Study material:
(** * Bitwarden vault import (src/format/Bitwarden.cpp)

    A shallow embedding of the Bitwarden JSON importer of KeePassXC:
    [readItem], [writeVaultToDatabase] and [BitwardenReader::convert],
    together with the part of Qt and of the KeePassXC core model
    (Entry, EntryAttributes, Group, Database) that these functions call. *)

From Stdlib Require Import ZArith String Ascii List Lia.
From stdpp Require Import base option list gmap strings pretty.

Set Warnings "-register-all".

Local Open Scope string_scope.
Local Open Scope Z_scope.

(** ** Qt: QString *)

Definition QString_isEmpty (s : string) : bool :=
  match s with EmptyString => true | String _ _ => false end.

(** [QString::mid(position, n)]. *)
Definition QString_mid (s : string) (position n : nat) : string :=
  String.substring position n s.

(** [QString(fmt).arg(a)] for a format whose only place marker is [%1]:
    every occurrence of the marker is replaced by [a]; a format without
    marker is returned unchanged. *)
Fixpoint QString_arg (fmt a : string) : string :=
  match fmt with
  | EmptyString => EmptyString
  | String c rest =>
      if Ascii.eqb c "%" then
        match rest with
        | String d rest' =>
            if Ascii.eqb d "1" then a +:+ QString_arg rest' a
            else String c (String d (QString_arg rest' a))
        | EmptyString => String c EmptyString
        end
      else String c (QString_arg rest a)
  end.

(** [QString(fmt).arg(a1, a2)]: the two-argument overload replaces [%1]
    and [%2] in one pass, so the text of [a1] is never searched for
    markers. *)
Fixpoint QString_arg2 (fmt a1 a2 : string) : string :=
  match fmt with
  | EmptyString => EmptyString
  | String c rest =>
      if Ascii.eqb c "%" then
        match rest with
        | String d rest' =>
            if Ascii.eqb d "1" then a1 +:+ QString_arg2 rest' a1 a2
            else if Ascii.eqb d "2" then a2 +:+ QString_arg2 rest' a1 a2
            else String c (String d (QString_arg2 rest' a1 a2))
        | EmptyString => String c EmptyString
        end
      else String c (QString_arg2 rest a1 a2)
  end.

Definition QChar_toLower (c : ascii) : ascii :=
  let n := nat_of_ascii c in
  if (Nat.leb 65 n && Nat.leb n 90)%bool then ascii_of_nat (n + 32) else c.

(** [QString::toLower], on the ASCII letters. *)
Fixpoint QString_toLower (s : string) : string :=
  match s with
  | EmptyString => EmptyString
  | String c rest => String (QChar_toLower c) (QString_toLower rest)
  end.

(** [QObject::tr]: localisation lies outside the importer; the model is
    the behaviour without an installed translator, which returns the
    source text. *)
Definition QObject_tr (sourceText : string) : string := sourceText.

(** ** Qt: QUuid *)

(** A UUID is its 128-bit value. *)
Definition QUuid := N.

Definition QUuid_hexDigit (d : N) : ascii :=
  if (d <? 10)%N then ascii_of_N (48 + d) else ascii_of_N (87 + d).

(** The [k]-th hexadecimal digit of [u], counted from the least
    significant one. *)
Definition QUuid_nibble (u : QUuid) (k : N) : ascii :=
  QUuid_hexDigit (N.land (N.shiftr u (4 * k)) 15).

Fixpoint QUuid_hex (u : QUuid) (from : N) (count : nat) (k : string) : string :=
  match count with
  | O => k
  | S c => String (QUuid_nibble u from) (QUuid_hex u (from - 1) c k)
  end.

(** [QUuid::toString()]: the braced 8-4-4-4-12 lower-case form. *)
Definition QUuid_toString (u : QUuid) : string :=
  String "{"
    (QUuid_hex u 31 8 (String "-"
    (QUuid_hex u 23 4 (String "-"
    (QUuid_hex u 19 4 (String "-"
    (QUuid_hex u 15 4 (String "-"
    (QUuid_hex u 11 12 "}"))))))))).

(** [QUuid::createUuid()] draws from the process-wide random source.
    The source is an explicit supply of UUIDs that every call advances. *)
Record Rng := mkRng { supply : nat → QUuid; cursor : nat }.

Definition createUuid (r : Rng) : QUuid * Rng :=
  (supply r (cursor r), mkRng (supply r) (S (cursor r))).
Lemma search_match_hit (term : string) (log : row) :
  search_match (lower term) log = Ok true -> search_hit term log = true.
Proof.
  unfold search_match, search_hit.
  destruct (attr log "question") as [| | | |q| | | |]; simpl; try discriminate.
  destruct (contains (lower term) (lower q)); [reflexivity|]. simpl.
  destruct (truthy (attr log "response")) eqn:Ht.
  - destruct (attr log "response") as [| | | |a| | | |]; simpl; try discriminate.
    destruct (contains (lower term) (lower a)); [reflexivity|]. simpl.
    destruct (attr log "user_id") as [| | | |u| | | |]; simpl; try discriminate.
    by intros [= ->].
  - simpl.
    destruct (attr log "user_id") as [| | | |u| | | |]; simpl; try discriminate.
    by intros [= ->].
Qed.


Lemma search_match_raises l log e :
  search_match l log = Raise e -> exn_cls e = AttributeError.
Proof.
  unfold search_match.
  destruct (attr log "question"); simpl; try (by intros [= <-]).
  destruct (contains l (lower s)); [discriminate|].
  destruct (truthy (attr log "response")).
  - destruct (attr log "response"); simpl; try (by intros [= <-]).
    destruct (contains l (lower s0)); [discriminate|].
    destruct (attr log "user_id"); simpl; by intros [= <-].
  - simpl. destruct (attr log "user_id"); simpl; by intros [= <-].
Qed.

Lemma search_loop_raises l logs e :
  search_loop l logs = Raise e -> exn_cls e = AttributeError.
Proof.
  induction logs as [|log rest IH]; simpl; [discriminate|].
  destruct (search_match l log) as [hit|e'] eqn:Hm; simpl.
  - destruct (search_loop l rest); simpl; [discriminate|].
    intros [= <-]. by apply IH.
  - intros [= <-]. eapply search_match_raises, Hm.
Qed.

Lemma search_loop_kept (term : string) (logs kept : table) :
  search_loop (lower term) logs = Ok kept ->
  Forall (fun r => In r logs /\ search_hit term r = true) kept.
Proof.
  revert kept. induction logs as [|log rest IH]; simpl; intros kept H.
  - injection H as <-. constructor.
  - destruct (search_match (lower term) log) as [hit|] eqn:Hm; simpl in H;
      [|discriminate].
    destruct (search_loop (lower term) rest) as [kept'|]; simpl in H;
      [|discriminate].
    injection H as <-. specialize (IH kept' eq_refl).
    assert (Hrest : Forall (fun r => In r (log :: rest) /\ search_hit term r = true) kept').
    { eapply Forall_impl; [exact IH|]. simpl. tauto. }
    destruct hit; [|exact Hrest].
    constructor; [|exact Hrest]. split; [by left|by apply search_match_hit].
Qed.



Lemma lt_date_false (v : value) (dt : date) :
  lt_date (log_date_of v) dt = Ok false ->
  exists d, (v = VDate d \/ exists t, v = VDatetime t /\ dt_date t = d) /\
            date_ltb d dt = false.
Proof.
  destruct v; simpl; try discriminate; intros [= H]; eexists; split; eauto.
Qed.

Lemma gt_date_false (v : value) (dt : date) :
  gt_date (log_date_of v) dt = Ok false ->
  exists d, (v = VDate d \/ exists t, v = VDatetime t /\ dt_date t = d) /\
            date_ltb dt d = false.
Proof.
  destruct v; simpl; try discriminate; intros [= H]; eexists; split; eauto.
Qed.

Lemma day_of_value (r : row) (d : date) :
  (attr r "create_time" = VDate d \/
   exists t, attr r "create_time" = VDatetime t /\ dt_date t = d) ->
  day_of r = Some d.
Proof. unfold day_of. intros [-> | (t & -> & <-)]; reflexivity. Qed.

(** What passing a bound means. *)
Lemma check_bound_append bound cmp log_date message :
  check_bound bound cmp log_date message = Ok Append ->
  match bound_of bound with
  | Some dt => cmp log_date dt = Ok false
  | None => True
  end.
Proof.
  unfold check_bound, bound_of. destruct bound as [text|]; [|done].
  destruct (str_truthy text); [|done].
  destruct (strptime_date text) as [dt|e]; [|done].
  destruct (cmp log_date dt) as [[]|]; simpl; try discriminate. done.
Qed.

Lemma date_iteration_append s e (log : row) :
  date_iteration s e log = Ok Append ->
  day_within (bound_of s) (bound_of e) log = true.
Proof.
  unfold date_iteration. intros H.
  destruct (check_bound s lt_date _ _) as [[]|] eqn:Hs; simpl in H;
    try discriminate.
  apply check_bound_append in Hs. apply check_bound_append in H.
  unfold day_within.
  destruct (bound_of s) as [lo|], (bound_of e) as [hi|]; [| | |reflexivity].
  - apply lt_date_false in Hs as (d & Hd & Hlo).
    apply gt_date_false in H as (d' & Hd' & Hhi).
    pose proof (day_of_value log d Hd) as H1.
    pose proof (day_of_value log d' Hd') as H2.
    rewrite H1 in H2. injection H2 as <-.
    by rewrite H1, Hlo, Hhi.
  - apply lt_date_false in Hs as (d & Hd & Hlo).
    rewrite (day_of_value log d Hd). by rewrite Hlo.
  - apply gt_date_false in H as (d' & Hd' & Hhi).
    rewrite (day_of_value log d' Hd'). by rewrite Hhi.
Qed.

Lemma date_loop_kept s e (logs kept : table) :
  date_loop s e logs = Ok (inr kept) ->
  Forall (fun r => In r logs /\ day_within (bound_of s) (bound_of e) r = true) kept.
Proof.
  revert kept. induction logs as [|log rest IH]; simpl; intros kept H.
  - injection H as <-. constructor.
  - destruct (date_iteration s e log) as [[| |message]|] eqn:Hit; simpl in H;
      try discriminate.
    + eapply Forall_impl; [exact (IH kept H)|]. simpl. tauto.
    + destruct (date_loop s e rest) as [[message|kept']|]; simpl in H;
        try discriminate.
      injection H as <-. constructor.
      * split; [by left|by apply date_iteration_append].
      * eapply Forall_impl; [exact (IH kept' eq_refl)|]. simpl. tauto.
Qed.

Lemma date_filter_kept s e (logs kept : table) :
  date_filter s e logs = Ok (inr kept) ->
  Forall (fun r => In r logs /\ day_within (bound_of s) (bound_of e) r = true) kept.
Proof.
  unfold date_filter.
  destruct (opt_truthy s || opt_truthy e) eqn:Hb; [apply date_loop_kept|].
  intros [= <-]. apply orb_false_iff in Hb. destruct Hb as [Hs He].
  assert (bound_of s = None) as ->.
  { destruct s as [text|]; [|done]. simpl in *. by rewrite Hs. }
  assert (bound_of e = None) as ->.
  { destruct e as [text|]; [|done]. simpl in *. by rewrite He. }
  apply Forall_forall. intros r Hr. split; [by apply list_elem_of_In|done].
Qed.

Lemma search_filter_kept (search : option string) (logs kept : table) :
  search_filter search logs = Ok kept ->
  Forall (fun r => In r logs /\
                   forall term, search = Some term -> str_truthy term = true ->
                                search_hit term r = true) kept.
Proof.
  unfold search_filter. destruct search as [term|].
  - destruct (str_truthy term) eqn:Ht.
    + intros H. eapply Forall_impl; [exact (search_loop_kept term logs kept H)|].
      intros r [Hin Hhit]. split; [exact Hin|]. by intros ? [= <-] _.
    + intros [= <-]. apply Forall_forall. intros r Hr.
      split; [by apply list_elem_of_In|]. intros ? [= <-]. congruence.
  - intros [= <-]. apply Forall_forall. intros r Hr.
    split; [by apply list_elem_of_In|]. discriminate.
Qed.

(** The steps behind a filtered sequence. *)
Lemma filtered_logs_steps (tbl : table) tenant_id args logs :
  filtered_logs tbl tenant_id args = Ok (inr logs) ->
  exists found,
    search_filter (arg_search args)
      (query tbl (list_query_args tenant_id (arg_user_id args)
                    (default "all" (arg_flag args))) (Some true)) = Ok found /\
    date_filter (arg_start_date args) (arg_end_date args) found = Ok (inr logs).
Proof.
  unfold filtered_logs. intros H.
  destruct (search_filter _ _) as [found|]; simpl in H; [|discriminate].
  by exists found.
Qed.

Lemma matches_app (a b : list (string * value)) (r : row) :
  matches (a ++ b) r = matches a r && matches b r.
Proof. unfold matches. apply forallb_app. Qed.
Lemma respond_succeeded d plan_type c pi s :
  pi_status pi = "succeeded" ->
  clock_in_range (rt d) (ticks s) (or_else plan_type (VStr "monthly")) ->
  exists s' msg,
    respond d plan_type c pi s = (s', Ret tt) /\
    trace s' = trace s ++ [Console LogInfo "🎉 Payment succeeded!" [];
                           Console LogInfo msg []] /\
    res s'
    = Response 200 (headers (res s))
        (BodyJson
           (success_body plan_type c pi
              (JSDate.iso_string (Date_now (rt d) (ticks s)))
              (JSDate.iso_string
                 (JSDate.UTC (LocalTZA (rt d))
                    (JSDate.LocalTime (LocalTZA (rt d)) (Date_now (rt d) (S (ticks s)))
                     + plan_days (or_else plan_type (VStr "monthly"))
                       * JSDate.msPerDay))))).
Proof.
  intros Hstatus (Hnow1 & Hnow2 & Hend). unfold respond. rewrite Hstatus.
  cbn [String.eqb Ascii.eqb Bool.eqb orb].
  unfold bind at 1. unfold console_log at 1, emit at 1.
  unfold bind at 1. unfold new_Date_now at 1, new_Date at 1.
  cbn [trace res heap ticks mbind option_bind].
  rewrite (JSDateFacts.TimeClip_valid _ Hnow1).
  unfold bind at 1. unfold Date_toISOString at 1, bind at 1, getTime at 1.
  cbn [trace res heap ticks]. rewrite lookup_insert_eq. unfold lift at 1.
  cbn [JSDate.toISOString].
  unfold bind at 1. unfold new_Date_now at 1, new_Date at 1.
  cbn [trace res heap ticks mbind option_bind].
  rewrite (JSDateFacts.TimeClip_valid _ Hnow2).
  unfold bind at 1.
  match goal with
  | |- context [calculateEndDate ?rt' ?r ?p ?s0] =>
      destruct (calculateEndDate_run rt' s0 r (Some (Date_now (rt d) (S (ticks s)))) p
                  (lookup_insert_eq _ _ _)) as [msg Hcalc];
      rewrite Hcalc
  end.
  unfold end_time. cbn [mbind option_bind].
  rewrite (JSDateFacts.TimeClip_valid _ Hnow2), (JSDateFacts.TimeClip_valid _ Hend).
  unfold bind at 1. unfold Date_toISOString at 1, bind at 1, getTime at 1.
  cbn [trace res heap ticks]. rewrite lookup_insert_eq. unfold lift at 1.
  cbn [JSDate.toISOString].
  unfold bind, res_status, res_json, update_res. cbn [trace res heap ticks statusCode headers].
  eexists _, msg. split; [reflexivity|]. cbn [trace res].
  split; [rewrite <- app_assoc; reflexivity|].
  unfold success_body. rewrite Hstatus. reflexivity.
Qed.
(** * BatchReactor: a shallow embedding of [batch_reactor.cc]

    The facility of [src/Models/BatchReactor/batch_reactor.cc] is embedded
    as pure functions over an explicit facility state.  Quantities, which
    the C++ code holds in [double]s, are exact rationals here: rounding is
    not modelled.  C++ [int]s are integers of [Z]; overflow of [int]
    arithmetic (undefined in C++) is not modelled.

    The cyclus toolkit pieces the file calls (materials, resource buffers,
    the query engine, [lexical_cast]) are not part of the repository; they
    are modelled from their contracts in the specification, in the modules
    [Material], [ResourceBuff] and [Query] below. *)

From Stdlib Require Import ZArith QArith Qround Lqa Lia List String Ascii Bool.
Import ListNotations.

(** ** Outcomes of fallible code *)

Inductive Error : Type :=
| EmptyBufferError          (* pop on an empty buffer *)
| InsufficientQuantityError (* pop-by-quantity of more than is held *)
| ValueError                (* extract of more than the material holds *)
| OutOfRange                (* std::vector::at / std::map::at *)
| UndefinedAccess           (* std::vector::operator[] past the end *)
| KeyError                  (* query of an element that is not there *)
| BadLexicalCast.           (* boost::bad_lexical_cast *)

Inductive result (A : Type) : Type :=
| Ok (a : A)
| Throw (e : Error)
| OutOfFuel.

Arguments Ok {A} a.
Arguments Throw {A} e.
Arguments OutOfFuel {A}.

Definition Qltb (x y : Q) : bool := negb (Qle_bool y x).

(** ** cyclus::Material *)

Definition Composition : Type := string.

Module Material.

Record Material : Type := mk { quantity : Q; comp : Composition }.

(** Modelled from the spec: [absorb(other)] merges [other] into the
    receiver; the receiver keeps its composition tag. *)
Definition Absorb (m other : Material) : Material :=
  mk (quantity m + quantity other) (comp m).

(** Modelled from the spec: [extract(amount)] splits [amount] off and
    fails if [amount > quantity()].  Returns the piece split off and what
    is left of the receiver, in that order. *)
Definition Extract (m : Material) (amount : Q)
  : result (Material * Material) :=
  if Qltb (quantity m) amount then Throw ValueError
  else Ok (mk amount (comp m), mk (quantity m - amount) (comp m)).

(** Modelled from the spec: [transmute(new_recipe)] replaces the
    composition tag in place and preserves the quantity. *)
Definition Transmute (m : Material) (c : Composition) : Material :=
  mk (quantity m) c.

End Material.

Abbreviation Material := Material.Material.

(** ** cyclus::ResourceBuff

    A buffer is the list of its batches, front first.  The three buffers of
    the facility have capacity [kBuffInfinity], so [Push] never fails. *)

Module ResourceBuff.

Definition ResourceBuff : Type := list Material.

(** Modelled from the spec: [quantity()] is the sum of the contained
    batch quantities. *)
Fixpoint quantity (b : ResourceBuff) : Q :=
  match b with
  | [] => 0
  | m :: rest => Material.quantity m + quantity rest
  end.

Definition count (b : ResourceBuff) : Z := Z.of_nat (List.length b).

(** Modelled from the spec: [push(batch)] appends and never fails. *)
Definition Push (m : Material) (b : ResourceBuff) : ResourceBuff :=
  b ++ [m].

(** Modelled from the spec: [pop()] removes and returns the first batch
    in insertion order, and fails with [EmptyBufferError] if empty. *)
Definition Pop (b : ResourceBuff) : result (Material * ResourceBuff) :=
  match b with
  | [] => Throw EmptyBufferError
  | m :: rest => Ok (m, rest)
  end.

(** Modelled from the spec: [pop_back()] is [pop()] from the tail. *)
Definition PopBack (b : ResourceBuff) : result (Material * ResourceBuff) :=
  match rev b with
  | [] => Throw EmptyBufferError
  | m :: tser => Ok (m, rev tser)
  end.

(** Modelled from the spec: the loop of [pop_quantity].  Batches leave from
    the front until [left] has been removed; a batch larger than what is
    still to remove is split as [Extract] would. *)
Fixpoint PopQty_loop (left : Q) (b : ResourceBuff)
  : list Material * ResourceBuff :=
  if Qltb 0 left then
    match b with
    | [] => ([], [])
    | m :: rest =>
        if Qltb left (Material.quantity m) then
          ([Material.mk left (Material.comp m)],
           Material.mk (Material.quantity m - left) (Material.comp m)
             :: rest)
        else
          let '(ms, rest') :=
            PopQty_loop (left - Material.quantity m) rest in
          (m :: ms, rest')
    end
  else ([], b).

(** Modelled from the spec: [pop_quantity(amount)] removes batches
    (splitting the last one if needed) until exactly [amount] has been
    removed, and fails with [InsufficientQuantityError] if
    [amount > quantity()]. *)
Definition PopQty (amount : Q) (b : ResourceBuff)
  : result (list Material * ResourceBuff) :=
  if Qltb (quantity b) amount then Throw InsufficientQuantityError
  else Ok (PopQty_loop amount b).

End ResourceBuff.

Abbreviation ResourceBuff := ResourceBuff.ResourceBuff.

(** ** Exchange descriptors *)

Record Request : Type := mkRequest {
  target : Material;
  req_commodity : string;
  requester : string
}.

Record Bid : Type := mkBid {
  bid_request : Request;
  offer : Material;
  bidder : string
}.

Record Trade : Type := mkTrade {
  trade_request : Request;
  trade_bid : Bid;
  amt : Q
}.

Record RequestPortfolio : Type := mkRequestPortfolio {
  requests : list Request;
  request_constraints : list Q
}.

Record BidPortfolio : Type := mkBidPortfolio {
  bids : list Bid;
  bid_constraints : list Q
}.

Definition AddBid (b : Bid) (p : BidPortfolio) : BidPortfolio :=
  mkBidPortfolio (bids p ++ [b]) (bid_constraints p).

Definition AddConstraint (c : Q) (p : BidPortfolio) : BidPortfolio :=
  mkBidPortfolio (bids p) (bid_constraints p ++ [c]).

(** [CommodMap]: a [std::map] from commodity to the requests for it. *)
Definition CommodMap : Type := list (string * list Request).

Fixpoint commod_at (m : CommodMap) (k : string) : result (list Request) :=
  match m with
  | [] => Throw OutOfRange
  | (k', v) :: rest => if String.eqb k' k then Ok v else commod_at rest k
  end.

(** [v.at(i)]: checked access. *)
Definition at_ {A : Type} (v : list A) (i : nat) : result A :=
  match nth_error v i with
  | Some a => Ok a
  | None => Throw OutOfRange
  end.

(** [v[i]]: unchecked access; past the end the C++ behaviour is undefined,
    which is an [UndefinedAccess] failure here. *)
Definition subscript {A : Type} (v : list A) (i : nat) : result A :=
  match nth_error v i with
  | Some a => Ok a
  | None => Throw UndefinedAccess
  end.

(** ** The simulation context *)

Module Context.

Record Context : Type := mk {
  time : Z;
  GetRecipe : string -> Composition
}.

End Context.

Abbreviation Context := Context.Context.

(** ** The facility *)

Inductive Phase : Type := INITIAL | PROCESS | WAITING.

(** The data members of the class.  [name_] stands for the state of the
    [cyclus::Model] base class, [commodities_] for that of
    [cyclus::CommodityProducer] (commodity, capacity, cost; [None] is a
    value not set yet).  The constructor's [preCore_], [inCore_] and
    [postCore_] are the buffers every other function calls [reserves_],
    [core_] and [storage_]. *)
Record BatchReactor : Type := mkBatchReactor {
  name_ : string;
  process_time_ : Z;
  preorder_time_ : Z;
  start_time_ : Z;
  n_batches_ : Z;
  n_load_ : Z;
  n_reserves_ : Z;
  refuel_time_ : Z;
  batch_size_ : Q;
  in_commodity_ : string;
  in_recipe_ : string;
  out_commodity_ : string;
  out_recipe_ : string;
  phase_ : Phase;
  reserves_ : ResourceBuff;
  core_ : ResourceBuff;
  storage_ : ResourceBuff;
  commodities_ : list (string * (option Q * option Q))
}.

(** The setters of [batch_reactor.h] (absent from the sources) assign the
    member of the same name. *)
Definition set_name_ (v : string) (s : BatchReactor) : BatchReactor :=
  mkBatchReactor v (process_time_ s) (preorder_time_ s) (start_time_ s)
    (n_batches_ s) (n_load_ s) (n_reserves_ s) (refuel_time_ s)
    (batch_size_ s) (in_commodity_ s) (in_recipe_ s) (out_commodity_ s)
    (out_recipe_ s) (phase_ s) (reserves_ s) (core_ s) (storage_ s)
    (commodities_ s).

Definition set_process_time_ (v : Z) (s : BatchReactor) : BatchReactor :=
  mkBatchReactor (name_ s) v (preorder_time_ s) (start_time_ s) (n_batches_ s)
    (n_load_ s) (n_reserves_ s) (refuel_time_ s) (batch_size_ s)
    (in_commodity_ s) (in_recipe_ s) (out_commodity_ s) (out_recipe_ s)
    (phase_ s) (reserves_ s) (core_ s) (storage_ s) (commodities_ s).

Definition set_preorder_time_ (v : Z) (s : BatchReactor) : BatchReactor :=
  mkBatchReactor (name_ s) (process_time_ s) v (start_time_ s) (n_batches_ s)
    (n_load_ s) (n_reserves_ s) (refuel_time_ s) (batch_size_ s)
    (in_commodity_ s) (in_recipe_ s) (out_commodity_ s) (out_recipe_ s)
    (phase_ s) (reserves_ s) (core_ s) (storage_ s) (commodities_ s).

Definition set_start_time_ (v : Z) (s : BatchReactor) : BatchReactor :=
  mkBatchReactor (name_ s) (process_time_ s) (preorder_time_ s) v
    (n_batches_ s) (n_load_ s) (n_reserves_ s) (refuel_time_ s)
    (batch_size_ s) (in_commodity_ s) (in_recipe_ s) (out_commodity_ s)
    (out_recipe_ s) (phase_ s) (reserves_ s) (core_ s) (storage_ s)
    (commodities_ s).

Definition set_n_batches_ (v : Z) (s : BatchReactor) : BatchReactor :=
  mkBatchReactor (name_ s) (process_time_ s) (preorder_time_ s)
    (start_time_ s) v (n_load_ s) (n_reserves_ s) (refuel_time_ s)
    (batch_size_ s) (in_commodity_ s) (in_recipe_ s) (out_commodity_ s)
    (out_recipe_ s) (phase_ s) (reserves_ s) (core_ s) (storage_ s)
    (commodities_ s).

Definition set_n_load_ (v : Z) (s : BatchReactor) : BatchReactor :=
  mkBatchReactor (name_ s) (process_time_ s) (preorder_time_ s)
    (start_time_ s) (n_batches_ s) v (n_reserves_ s) (refuel_time_ s)
    (batch_size_ s) (in_commodity_ s) (in_recipe_ s) (out_commodity_ s)
    (out_recipe_ s) (phase_ s) (reserves_ s) (core_ s) (storage_ s)
    (commodities_ s).

Definition set_n_reserves_ (v : Z) (s : BatchReactor) : BatchReactor :=
  mkBatchReactor (name_ s) (process_time_ s) (preorder_time_ s)
    (start_time_ s) (n_batches_ s) (n_load_ s) v (refuel_time_ s)
    (batch_size_ s) (in_commodity_ s) (in_recipe_ s) (out_commodity_ s)
    (out_recipe_ s) (phase_ s) (reserves_ s) (core_ s) (storage_ s)
    (commodities_ s).

Definition set_refuel_time_ (v : Z) (s : BatchReactor) : BatchReactor :=
  mkBatchReactor (name_ s) (process_time_ s) (preorder_time_ s)
    (start_time_ s) (n_batches_ s) (n_load_ s) (n_reserves_ s) v
    (batch_size_ s) (in_commodity_ s) (in_recipe_ s) (out_commodity_ s)
    (out_recipe_ s) (phase_ s) (reserves_ s) (core_ s) (storage_ s)
    (commodities_ s).

Definition set_batch_size_ (v : Q) (s : BatchReactor) : BatchReactor :=
  mkBatchReactor (name_ s) (process_time_ s) (preorder_time_ s)
    (start_time_ s) (n_batches_ s) (n_load_ s) (n_reserves_ s)
    (refuel_time_ s) v (in_commodity_ s) (in_recipe_ s) (out_commodity_ s)
    (out_recipe_ s) (phase_ s) (reserves_ s) (core_ s) (storage_ s)
    (commodities_ s).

Description of the task: What is asked for is an exact copy of the lines above from the one containing "Lemma respond_succeeded d" through the one containing "rewrite (JSDateFacts.TimeClip_valid _ Hnow2).", and only those.

Response below:
Lemma respond_succeeded d plan_type c pi s :
  pi_status pi = "succeeded" ->
  clock_in_range (rt d) (ticks s) (or_else plan_type (VStr "monthly")) ->
  exists s' msg,
    respond d plan_type c pi s = (s', Ret tt) /\
    trace s' = trace s ++ [Console LogInfo "🎉 Payment succeeded!" [];
                           Console LogInfo msg []] /\
    res s'
    = Response 200 (headers (res s))
        (BodyJson
           (success_body plan_type c pi
              (JSDate.iso_string (Date_now (rt d) (ticks s)))
              (JSDate.iso_string
                 (JSDate.UTC (LocalTZA (rt d))
                    (JSDate.LocalTime (LocalTZA (rt d)) (Date_now (rt d) (S (ticks s)))
                     + plan_days (or_else plan_type (VStr "monthly"))
                       * JSDate.msPerDay))))).
Proof.
  intros Hstatus (Hnow1 & Hnow2 & Hend). unfold respond. rewrite Hstatus.
  cbn [String.eqb Ascii.eqb Bool.eqb orb].
  unfold bind at 1. unfold console_log at 1, emit at 1.
  unfold bind at 1. unfold new_Date_now at 1, new_Date at 1.
  cbn [trace res heap ticks mbind option_bind].
  rewrite (JSDateFacts.TimeClip_valid _ Hnow1).
  unfold bind at 1. unfold Date_toISOString at 1, bind at 1, getTime at 1.
  cbn [trace res heap ticks]. rewrite lookup_insert_eq. unfold lift at 1.
  cbn [JSDate.toISOString].
  unfold bind at 1. unfold new_Date_now at 1, new_Date at 1.
  cbn [trace res heap ticks mbind option_bind].
  rewrite (JSDateFacts.TimeClip_valid _ Hnow2).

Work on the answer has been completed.